For mobile, slow and steady won’t cut it: study

A new Google study found that when it comes to mobile sites, there's a cost to latency - and one of the biggest culprits may be the ads themselves.

It’s a mobile world — and only the fast survive.

That’s according to a new study by DoubleClick, Google’s ad management division for publishers and small businesses. The study, which was based on the analysis of more than 10,000 mobile web domains from around the world, was an attempt to gain insight into consumer behaviour on mobile sites and find correlations between load time for web pages and revenue.

The finding? There’s a direct correlation between the speed of a site and how friendly it is to advertisers.

Mobile sites that load in five seconds or less earn about twice as much mobile ad revenue than sites that load in 19 seconds. Mladen Raickovic, head of partnerships at Google Canada, told MiC this is the result of more time being spent on a page. Ads on faster-loading sites tend to see 25% higher viewability.

The reason for this? Raickovic explained that because not all site elements load at once, many users may give up and leave having only read or looked at part of the site. When all images, text and other elements are quick to load, that results in more engagement.

“It drives and demonstrates to publishers why they should be focusing on user experiences,” said Raickovic.

But many sites fail to hit that five-second load time. And that, Raickovic said, is due to a bit too much mobile baggage. Three quarters of sites studied took 10 seconds or more to load.

Load times were especially low on 3G connections (as opposed to the much faster 4G and LTE connections), where the average load time was 19 seconds.

Since a publisher can’t help what kind of connection its site loads on, Raickovic said the sites should look at shedding some of their bulk and take a more minimalist approach.

“Publishers need to flag and remove anything that adds latency.”

The average mobile site DoubleClick looked at was 1.5 megabytes.
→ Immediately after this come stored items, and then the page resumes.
Lemma app_untouched r nowMs buckets w :
  (forall id, requireApiKey env (routed r id) = Some unauthorized) ->
  let (p, buckets') := handle_request r nowMs buckets in
  buckets' = buckets /\ wp any_choice p (fun _ w' => untouched w w') w.
Proof.
  intros Hkey.
  assert (forall x : response, wp any_choice (Ret x : async response) (fun _ w' => untouched w w') w) as Hret
    by (intros x; apply untouched_refl).
  assert (forall id h, limited env l (routed r id) nowMs h buckets = (Ret unauthorized, buckets)) as Hpost
    by (intros id h; unfold limited; by rewrite Hkey).
  unfold handle_request, POST_jobs, POST_replay.
  destruct (String.eqb (in_method r) "OPTIONS"); [by split|].
  destruct (in_body r); [| |by split].
  all: destruct (place_of (in_path r)); destruct (is_get (in_method r));
    try destruct (String.eqb (in_method r) "POST"); rewrite ?Hpost; (split; [done|]);
    try apply Hret; apply route_untouched;
    first [apply Hret | apply get_jobs_untouched | apply get_job_untouched | apply get_stats_untouched
          | eapply wp_mono; [|apply ready_untouched]; by intros r' w' [? _]].
Qed.

(** C11: nothing changes without the operator key.  In a production API, that is
    with any configuration that the process starts with, a request that does
    not carry the configured key, whatever its method, path and body, changes
    neither the tables nor the broker nor any client's tokens, and opens no
    transaction, whatever fails; and on the two POST routes it is answered
    401. *)
Theorem production_requires_key `{!EnvZod} E cfg r nowMs buckets w cs :
  load_api_env E = Ok cfg -> api_env cfg = env -> NODE_ENV env = "production" ->
  in_header r API_KEY_HEADER <> E "API_KEY" ->
  exists resp w' cs', run (handle_request r nowMs buckets).1 cs w = (resp, w', cs')
    /\ (handle_request r nowMs buckets).2 = buckets
    /\ untouched w w'
    /\ (in_method r = "POST" -> (forall err, in_body r <> BadBody err) ->
        (place_of (in_path r) = Jobs \/ exists id, place_of (in_path r) = ReplayOf id) ->
        resp = Ok unauthorized).
Proof.
  intros Hload Henv Hprod Hreq. pose proof (load_api_started _ _ Hload) as Hst.
  assert (exists key, API_KEY env = Some key /\ truthy (Some key) = true
                      /\ in_header r API_KEY_HEADER <> Some key) as (key & Hkey & Ht & Hne).
  { rewrite <- Henv in Hprod |- *. destruct (st_production _ _ Hst Hprod) as [Ht _].
    rewrite (st_key _ _ Hst). destruct (E "API_KEY") as [key|]; [by exists key|done]. }
  assert (forall id, requireApiKey env (routed r id) = Some unauthorized) as Href
    by (intros id; by apply (no_key_refused _ key)).
  pose proof (app_untouched r nowMs buckets w Href) as Hun.
  destruct (handle_request r nowMs buckets) as [p buckets'] eqn:Happ. destruct Hun as [-> Hp].
  apply (wp_run any_choice _ _ _ cs) in Hp; [|done]. simpl.
  destruct (run p cs w) as [[resp w'] cs'] eqn:Hrun. exists resp, w', cs'.
  split; [done|]. split; [done|]. split; [done|]. intros Hpost Hbody Hplace.
  assert (p = Ret unauthorized) as ->.
  { revert Happ. unfold handle_request, POST_jobs, POST_replay, limited. rewrite Hpost.
    destruct (in_body r) as [| |err] eqn:Hb; [| |by destruct (Hbody err)];
      (destruct Hplace as [-> | [id ->]]); simpl; rewrite Href; by intros [= <-]. }
  simpl in Hrun. by injection Hrun as <- _ _.
Qed.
More heavyweight elements like large photo and video files and media players, as well as some traffic measurement tools, all contribute to weighing sites down.

“The more server requests a site is making, the more it disrupts the flow of the user experience,” said Raickovic. “Quick loads allow the user to be more engaged in the content as well as the ads.”
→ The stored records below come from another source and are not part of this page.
Lemma Array_map_app {A B} (cb : A -> result B) (a b : list A) :
  Array_map cb (a ++ b) =
  (ya <- Array_map cb a ;; yb <- Array_map cb b ;; Ok (ya ++ yb)%list).
Proof.
  induction a as [|x a IH]; simpl.
  - destruct (Array_map cb b); reflexivity.
  - destruct (cb x) as [y|e]; simpl; [|reflexivity].
    rewrite IH. destruct (Array_map cb a) as [ya|e]; simpl; [|reflexivity].
    destruct (Array_map cb b) as [yb|e]; reflexivity.
Qed.

(** [filterResults] treats every item on its own: the result on a
    concatenation is the concatenation of the results, and it returns on
    the whole exactly when it returns on both parts. *)
Theorem filterResults_concat `{Platform} (a b : list RawItem.t)
    (out : list SearchResult.t) :
  filterResults (a ++ b) = Ok out <->
  exists oa ob, filterResults a = Ok oa /\ filterResults b = Ok ob /\
                out = (oa ++ ob)%list.
Proof.
  unfold filterResults. rewrite Array_filter_app.
  destruct (Array_filter filter_cb a) as [ka|e] eqn:Ea; simpl.
  - destruct (map_phase_returns a ka Ea) as [oa Eoa].
    destruct (Array_filter filter_cb b) as [kb|e] eqn:Eb; simpl.
    + destruct (map_phase_returns b kb Eb) as [ob Eob].
      rewrite Array_map_app, Eoa, Eob. simpl. split.
      * intros E. injection E as <-. now exists oa, ob.
      * intros [oa' [ob' [E1 [E2 ->]]]]. congruence.
    + split; [discriminate | intros [oa' [ob' [_ [E _]]]]; discriminate].
  - split; [discriminate | intros [oa' [ob' [E _]]]; discriminate].
Qed.

(** [filterResults] returns exactly when every item that passes the
    keyword rule has a link that parses; otherwise it throws the
    [TypeError] of the URL constructor. *)
Theorem filterResults_returns_iff `{Platform} (items : list RawItem.t) :
  ((exists out, filterResults items = Ok out) <->
   (forall item, In item items -> passes_keywords item = true ->
                 URL_parse (item_link item) <> None)) /\
  (forall e, filterResults items = Throw e -> e = TypeError "Invalid URL").
Proof.
  split.
  - split.
    + intros [out Eo] item Hin Ek Eu.
      rewrite (filterResults_throws items item Hin Ek Eu) in Eo. discriminate.
    + intros Hall. destruct (filterResults items) as [out|e] eqn:E; [now exists out|].
      destruct (filterResults_Throw items e E) as [_ [item [Hin [Ek Eu]]]].
      now destruct (Hall item Hin Ek).
  - intros e E. now destruct (filterResults_Throw items e E).
Qed.

Lemma subsequence_map_filter {A B} (f : A -> B) (p : A -> bool) (l : list A) :
  subsequence (map f (filter p l)) (map f l).
Proof.
  induction l as [|x l IH]; simpl; [constructor|].
  destruct (p x); simpl; now constructor.
Qed.

Lemma map_cb_urls `{Platform} (kept : list RawItem.t) (out : list SearchResult.t) :
  Forall2 (fun item r => map_cb item = Ok r) kept out ->
  Forall (fun item => returns_true filter_cb item = true) kept ->
  map SearchResult.url out = map (fun item => str (item_link item)) kept.
Proof.
  induction 1 as [|item r kept out Em _ IH]; intros Hk; [reflexivity|].
  inversion Hk as [|? ? Hitem Hrest]; subst. simpl.
  destruct (kept_parsed item Hitem) as [u Eu].
  rewrite (map_cb_parsed item u Eu) in Em. injection Em as <-. simpl.
  now rewrite (IH Hrest).
Qed.

(** The output of [filterResults] is never longer than its input, and the
    links of the output are links of the input, in the order of the
    input. *)
Theorem filterResults_shrinks `{Platform} (items : list RawItem.t)
    (out : list SearchResult.t) :
  filterResults items = Ok out ->
  (length out <= length items)%nat /\
  subsequence (map SearchResult.url out) (map (fun item => str (item_link item)) items).
Proof.
  intros Eo. destruct (filterResults_Ok items out Eo) as [HF _].
  split.
  - rewrite <- (Forall2_length HF). apply filter_length_le.
  - rewrite (map_cb_urls _ _ HF).
    + apply subsequence_map_filter.
    + apply Forall_forall. intros x Hx. now apply filter_In in Hx.
Qed.

Lemma filterResults_shrinks_witness :
  exists out, @filterResults browser page1_items = Ok out /\ (length out <= 2)%nat.
Proof.
  eexists. split; [reflexivity|].
  apply (@filterResults_shrinks browser page1_items _ eq_refl).
Defined.

(** Every result of [filterResults] satisfies both rules: no blocklisted
    keyword in its title or snippet, a link that parses to a hostname off
    the domain blocklist, and the favicon URL of that hostname. *)
Theorem filterResults_filtered `{Platform} (items : list RawItem.t)
    (out : list SearchResult.t) :
  filterResults items = Ok out -> Forall filtered_result out.
Proof.
  intros Eo. apply Forall_forall. intros r Hr.
  destruct (filterResults_out items out r Eo Hr) as [item [u [_ [Hk [Ep Em]]]]].
  apply filter_cb_true in Hk as [Ek Ed].
  rewrite (isDomainExcluded_parsed _ u Ep) in Ed.
  assert (Hoff : ~ In (hostname u) excludedDomains)
    by (apply Array_includes_false; congruence).
  apply andb_true_iff in Ek as [Et Es].
  destruct (resolved_link item u Ep) as [_ Hne].
  rewrite (map_cb_parsed item u Ep) in Em. injection Em as <-.
  unfold filtered_result; simpl. split; [exact Et|]. split; [exact Es|].
  exists (item_link item), u. repeat split; assumption.
Qed.

Lemma filterResults_filtered_witness :
  exists out, @filterResults browser page1_items = Ok out /\
              Forall (@filtered_result browser) out.
Proof.
  eexists. split; [reflexivity|].
  apply (@filterResults_filtered browser page1_items _ eq_refl).
Defined.

(** The link fallbacks of the normaliser: the [url] of a result is the
    item's [url] when that is a non-empty string and its [contentUrl]
    (then non-empty) otherwise; [displayUrl] falls back to [contentUrl] in
    the same way, possibly to nothing; the other properties are copied. *)
Theorem normalizer_fallbacks `{Platform} (items : list RawItem.t)
    (out : list SearchResult.t) (r : SearchResult.t) :
  filterResults items = Ok out -> In r out ->
  exists item,
    In item items /\ map_cb item = Ok r /\
    SearchResult.name r = RawItem.name item /\
    SearchResult.contentUrl r = RawItem.contentUrl item /\
    SearchResult.thumbnailUrl r = RawItem.thumbnailUrl item /\
    (truthy (RawItem.url item) = true -> SearchResult.url r = RawItem.url item) /\
    (truthy (RawItem.url item) = false ->
       SearchResult.url r = RawItem.contentUrl item /\
       truthy (RawItem.contentUrl item) = true) /\
    (truthy (RawItem.displayUrl item) = true ->
       SearchResult.displayUrl r = RawItem.displayUrl item) /\
    (truthy (RawItem.displayUrl item) = false ->
       SearchResult.displayUrl r = RawItem.contentUrl item).
Proof.
  intros Eo Hr.
  destruct (filterResults_out items out r Eo Hr) as [item [u [Hin [_ [Ep Em]]]]].
  exists item. split; [assumption|]. split; [assumption|].
  destruct (resolved_link item u Ep) as [El Hne].
  rewrite (map_cb_parsed item u Ep) in Em. injection Em as <-. clear El Ep Hin.
  unfold item_link, or_ in *. destruct item as [n url sn display content thumb].
  simpl in *.
  destruct url as [|[|? ?]], content as [|[|? ?]], display as [|[|? ?]]; simpl in *;
    repeat split; intros; try reflexivity; try discriminate;
    exfalso; apply Hne; reflexivity.
Qed.

Lemma normalizer_fallbacks_witness :
  exists r item,
    @map_cb browser item = Ok r /\
    RawItem.url item = undefined /\
    SearchResult.url r = str "https://x.com/a.jpg".
Proof.
  destruct (@normalizer_fallbacks browser
              [image_item "Sunset" "https://x.com/a.jpg" "https://x.com/t.jpg"]
              _ _ eq_refl (or_introl eq_refl))
    as [item [Hin [Em [_ [_ [_ [_ [Hurl _]]]]]]]].
  destruct Hin as [<- | []].
  eexists. eexists. split; [exact Em|]. split; [reflexivity|].
  exact (proj1 (Hurl eq_refl)).
Defined.

(** ** The dispatch cycle, continued *)

(** The continuation of a cycle whose [try] body succeeds writes the
    results, the total, the page and the two flags, whatever the session
    is by then; it does not touch [tab], [query] or [error]. *)
Lemma settle_succeeded `{Platform} (s : Session.t) (searchType : SearchType)
    (page : Z) (data : ResponseData) (items : list RawItem.t)
    (out : list SearchResult.t) :
  response_items searchType data = Ok (Some items) ->
  filterResults items = Ok out ->
  run s (handleSearch_settle searchType page (resolved data)) =
  {| Session.query := Session.query s;
     Session.results := out;
     Session.tab := Session.tab s;
     Session.currentPage := page;
     Session.totalResults := response_total data;
     Session.loading := false;
     Session.error := Session.error s;
     Session.hasSearched := true |}.
Proof.
  intros Ei Ef. unfold handleSearch_settle, handleSearch_try.
  rewrite Ei; simpl. rewrite Ef; simpl. now destruct s.
Qed.

Lemma settle_failed `{Platform} (s : Session.t) (searchType : SearchType)
    (page : Z) (o : Outcome) :
  dispatch_fails searchType page o = true ->
  run s (handleSearch_settle searchType page o) =
  {| Session.query := Session.query s;
     Session.results := Session.results s;
     Session.tab := Session.tab s;
     Session.currentPage := Session.currentPage s;
     Session.totalResults := Session.totalResults s;
     Session.loading := false;
     Session.error := Some fetch_error_message;
     Session.hasSearched := Session.hasSearched s |}.
Proof.
  unfold dispatch_fails, handleSearch_settle. destruct s.
  destruct o as [|data]; [reflexivity|].
  destruct (handleSearch_try searchType page data); [discriminate | reflexivity].
Qed.



(** A response that lacks what the tab reads fails the cycle like a
    rejected request: [webPages] or its [value] on the web tab, [value] on
    the images tab.  The images tab never reads [webPages], and with its
    items present the cycle fails only if [filterResults] throws. *)
Theorem response_missing_keys `{Platform} (page : Z) (data : ResponseData) :
  (webPages data = None -> dispatch_fails web page (resolved data) = true) /\
  (forall wp, webPages data = Some wp -> wp_value wp = None ->
     dispatch_fails web page (resolved data) = true) /\
  (value data = None -> dispatch_fails images page (resolved data) = true) /\
  (forall items, value data = Some items ->
     (dispatch_fails images page (resolved data) = false <->
      exists out, filterResults items = Ok out)) /\
  (forall wp items, webPages data = Some wp -> wp_value wp = Some items ->
     (dispatch_fails web page (resolved data) = false <->
      exists out, filterResults items = Ok out)).
Proof.
  unfold dispatch_fails, handleSearch_try, response_items.
  split; [|split; [|split; [|split]]].
  - now intros ->.
  - intros wp -> E. simpl. now rewrite E.
  - intros E. simpl. now rewrite E.
  - intros items E. simpl. rewrite E.
    destruct (filterResults items) as [out|e]; simpl; split; try discriminate.
    + intros _. now exists out.
    + reflexivity.
    + intros [out E']. discriminate.
  - intros wp items -> E. simpl. rewrite E.
    destruct (filterResults items) as [out|e]; simpl; split; try discriminate.
    + intros _. now exists out.
    + reflexivity.
    + intros [out E']. discriminate.
Qed.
Nearly half of mobile server requests are ad-related, meaning publishers also need to work to integrate ads in a cleaner way with potentially smaller files.

Other stats found by the survey:

  • 53% of mobile users are likely to abandon a page if it takes longer than three seconds to load;
  • 46% of people say that waiting for pages to load is what they dislike most when using mobile web browsers; and
  • The average ad unit is 816 kilobytes, which takes about four seconds to load on a 3G connection.